Promenades militaires et manuels primaires, gymnastique et lectures, récitations et tableaux muraux, livres de prix et livres de chant : tout cela, sous l’action de l’instituteur, convergeait, s’unissait et s’harmonisait, en une discipline bien complexe et bien précise, qui était une sorte d’introduction à l’amour de la France. Mais pourquoi le peuple entier n’aurait-il pas bénéficié de cette discipline ? On s’éprenait, dans le monde scolaire, de l’idée de certaines fêtes civiques, destinées aux grands comme aux petits. On se souvenait des fêtes révolutionnaires, et l’on songeait à les calquer ; on empruntait au positivisme l’auguste fantaisie du culte des grands hommes, mais ceux qu’on saluait comme les premiers d’entre les grands hommes, c’étaient les confesseurs et les martyrs de l’idée de patrie, et Jeanne d’Arc, dont aucun Français n’osait alors discuter la gloire, était désignée comme devant être le premier objet de cette sorte d’ « héroïsation » nationale. On vit même le curieux épisode d’un essai de laïcisation de la figure de Jeanne d’Arc : un comité républicain pour la fête civique de l’héroïne se créait à Rouen ; un congrès universel des libres penseurs acclamait le projet, à la suite d’un rapport de M. Ismaël Duplessis ; au nom des positivistes, le docteur Robinet faisait appel aux souscripteurs ; et M. Joseph Fabre, député républicain de l’Aveyron, suppliait que la fête de Jeanne d’Arc devînt la fête annuelle du patriotisme. La mauvaise humeur de Jean Macé et l’hostilité formelle des loges maçonniques enlevèrent à Jeanne d’Arc ce surcroît de gloire, dont au reste elle n’avait nul besoin. Mais, quelques années durant, la République Française, émule de la cité antique, avait tenté d’inaugurer une façon de culte des héros nationaux ; et la singularité même de ces improvisations, dont parfois on ne dissimulait pas la portée anticonfessionnelle, marquait du moins un certain besoin d’afficher officiellement, au regard des Français et de l’étranger, le culte des gloires françaises. J’ose croire que beaucoup d’instituteurs auraient aimé ces exhibitions ; le rôle d’acolytes, et même de pontifes, qu’ils auraient pu y jouer, aurait fait à ces braves gens un naïf plaisir.

Il leur restait, du moins, pour dépenser la noble plénitude de leur zèle, les lectures du soir, faites en présence des habitans de la commune. M. Buisson commanda une enquête sur le genre de livres qu’aimaient les populations : partout, ce furent des lectures patriotiques qu’on désira. Nombreux étaient les instituteurs qui empruntaient à M. Mézières, à Francisque Sarcey, à M. Paul Déroulède, des souvenirs de la guerre ou du siège ; et ces réunions du soir ressemblaient parfois à je ne sais quelle veillée des armes, dans laquelle la voix d’un maître d’école symbolisait celle même de la patrie.

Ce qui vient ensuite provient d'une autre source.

(** * JT808 message codec: frame codec, header parser, field codec, validator

    A shallow embedding of the codec of the JT808 dashcam server
    (src/utils/buffer-parser.js, src/utils/checksum.js,
    src/utils/message-parser.js, src/utils/message-validator.js and
    src/models/jt808-messages.js) and the proofs of its properties.

    Conventions of the embedding:
    - a Node [Buffer] is a [list byte]; a byte read as a JavaScript number
      is [byteval b : Z], a number stored into a buffer is [mkbyte z]
      (the store keeps the low eight bits);
    - a JavaScript exception is the [Throw] case of [Result];
    - the cursor of a [BufferParser] is threaded explicitly: a parser
      method is a function from the offset to a result and a new offset;
    - a JavaScript object used as a record of decoded fields is a
      [gmap string Value]. *)

From Stdlib Require Import ZArith Lia Strings.Ascii Strings.String Strings.Byte.
From Stdlib Require Import DecimalString HexadecimalString.
From stdpp Require Import base option list gmap strings fin_maps.

Local Open Scope string_scope.
Local Open Scope list_scope.

(** ** JavaScript runtime: exceptions *)

Module Js.

Inductive JsError : Type :=
| Error (message : string)        (* [new Error(message)], thrown by the codec *)
| RangeError (message : string)   (* thrown by Node on an out-of-range access *)
| TypeError (message : string).

Definition message (e : JsError) : string :=
  match e with
  | Error m | RangeError m | TypeError m => m
  end.

Inductive Result (A : Type) : Type :=
| Ok (a : A)
| Throw (e : JsError).
Arguments Ok {A} a.
Arguments Throw {A} e.

Definition bind {A B} (r : Result A) (k : A -> Result B) : Result B :=
  match r with
  | Ok a => k a
  | Throw e => Throw e
  end.

(** [try { r } catch (error) { handler error }] *)
Definition try_catch {A} (r : Result A) (handler : JsError -> Result A) : Result A :=
  match r with
  | Ok a => Ok a
  | Throw e => handler e
  end.

(** ** Bytes and numbers *)

Abbreviation byte := Byte.byte.
Abbreviation Buffer := (list byte).

Definition byteval (b : byte) : Z := Z.of_N (Byte.to_N b).

(** Storing a number into a [Uint8Array] slot keeps its low eight bits. *)
Definition mkbyte (z : Z) : byte :=
  match Byte.of_N (Z.to_N (z mod 256)) with
  | Some b => b
  | None => "000"%byte
  end.

Definition flag : byte := mkbyte 0x7E.

(** Decimal and hexadecimal rendering, [n.toString()] and [n.toString(16)]. *)
Definition toString (z : Z) : string :=
  DecimalString.NilZero.string_of_int (Z.to_int z).
Definition toString16 (z : Z) : string :=
  HexadecimalString.NilZero.string_of_int (Z.to_hex_int z).

Fixpoint repeat_string (s : string) (n : nat) : string :=
  match n with
  | O => ""
  | S n' => s +:+ repeat_string s n'
  end.

(** [str.padStart(targetLength, padString)] for a one-character pad string. *)
Definition padStart (str : string) (targetLength : nat) (pad : string) : string :=
  repeat_string pad (targetLength - String.length str) +:+ str.

(** [str[i]]: [None] stands for [undefined]. *)
Definition charAt (str : string) (i : nat) : option ascii := String.get i str.

(** [parseInt(c, 10)] on the result of [str[i]]: [None] stands for [NaN]. *)
Definition parseInt (c : option ascii) : option Z :=
  match c with
  | Some a =>
      let n := N_of_ascii a in
      if ((48 <=? n) && (n <=? 57))%N then Some (Z.of_N (n - 48)) else None
  | None => None
  end.

(** [ToInt32] of a number that may be [NaN], as the bit operators apply it. *)
Definition toInt32 (x : option Z) : Z := default 0%Z x.

(** ** Node [Buffer] primitives *)

Definition alloc (size : nat) : Buffer := replicate size (mkbyte 0).

(** [buf[i] = v]: a store outside the buffer is ignored. *)
Definition bufset (buf : Buffer) (i : Z) (v : Z) : Buffer :=
  if (i <? 0)%Z then buf else <[Z.to_nat i := mkbyte v]> buf.

(** [buf[i]]: [None] stands for [undefined]. *)
Definition bufget (buf : Buffer) (i : Z) : option Z :=
  if (i <? 0)%Z then None else byteval <$> buf !! Z.to_nat i.

(** [source.copy(target, targetStart)] *)
Definition copy (source target : Buffer) (targetStart : nat) : Buffer :=
  let n := Nat.min (length source) (length target - targetStart) in
  take targetStart target ++ take n source ++ drop (targetStart + n) target.

(** [source.copy(target, targetStart, sourceStart, sourceEnd)] *)
Definition copy_range (source target : Buffer)
    (targetStart sourceStart sourceEnd : nat) : Buffer :=
  copy (take (sourceEnd - sourceStart) (drop sourceStart source)) target targetStart.

(** [buf.writeUInt8(value, offset)] and its wider siblings: Node throws a
    [RangeError] for a value outside the type's range and for an offset
    outside the buffer. *)
Definition out_of_range : JsError :=
  RangeError "The value is out of range".

Definition writeUIntBE (width : nat) (buf : Buffer) (value : Z) (offset : nat)
  : Result Buffer :=
  if ((0 <=? value) && (value <? 2 ^ (8 * Z.of_nat width)))%Z
     && (offset + width <=? length buf)%nat
  then
    Ok (fold_left
          (fun b i =>
             bufset b (Z.of_nat (offset + i))
                    (Z.shiftr value (8 * Z.of_nat (width - 1 - i))))
          (seq 0 width) buf)
  else Throw out_of_range.

Definition writeUInt8 := writeUIntBE 1.
Definition writeUInt16BE := writeUIntBE 2.
Definition writeUInt32BE := writeUIntBE 4.

Definition clampIndex (i len : Z) : Z :=
  if (i <? 0)%Z then Z.max (len + i) 0 else Z.min i len.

La jeune école primaire entourait et soutenait la France endolorie, comme des âmes bien nées entourent et soutiennent un deuil ; elle avait pour la France des raffinemens d’hommage, des délicatesses de dévouement, parfois même des enfantillages d’amour ; elle était nationale avec jalousie, patriote avec lièvre ; et le péril d’être réputée chauvine n’avait rien qui l’alarmât. Elle professait et enseignait la foi en la patrie, non point comme une notion intellectuelle, mais comme une vie, et volontiers elle eût traité de malheureux ceux d’entre ses écoliers dont la connaissance, comme dit Bossuet à propos d’un autre Credo, ne se fût point tournée à aimer. Il ne semblait pas, alors, que l’exubérance des sentimens patriotiques méritât d’être dépréciée, que leur ferveur méritât d’être contenue. « On prononcera le mot de patriotisme avec quelque emphase, déclarait en 1885 M. Ernest Lavisse ; mais cela ne vaut-il pas mieux que de le dire tout bas, avec une hésitation de la langue, comme si l’on voulait se faire pardonner cette hardiesse à offenser le bon goût ? » Nulle phrase ne résume mieux l’état d’esprit de l’époque, les hautes inspirations qui dominaient alors la conscience nationale, la sage et virile pratique par laquelle on l’exerçait. L’affaire Schnaebelé pouvait survenir ; les gouvernans de la France n’avaient point à se demander si la France était moralement prête…


>V

C’est à cette préparation morale de la nation que s’applique l’école primaire, de nos jours et sous nos yeux, dans les pays qui veulent grandir ou simplement se maintenir. Sans prendre la peine, en général, d’inscrire nettement l’instruction civique parmi les matières obligatoires du programme, les nations étrangères conçoivent l’enseignement tout entier, à ses divers stades et dans ses divers objets, comme une sorte d’œuvre sculpturale destinée à modeler dans l’âme de l’enfant cet esprit qui sait, aux heures graves, dompter et faire taire l’amour même de la vie.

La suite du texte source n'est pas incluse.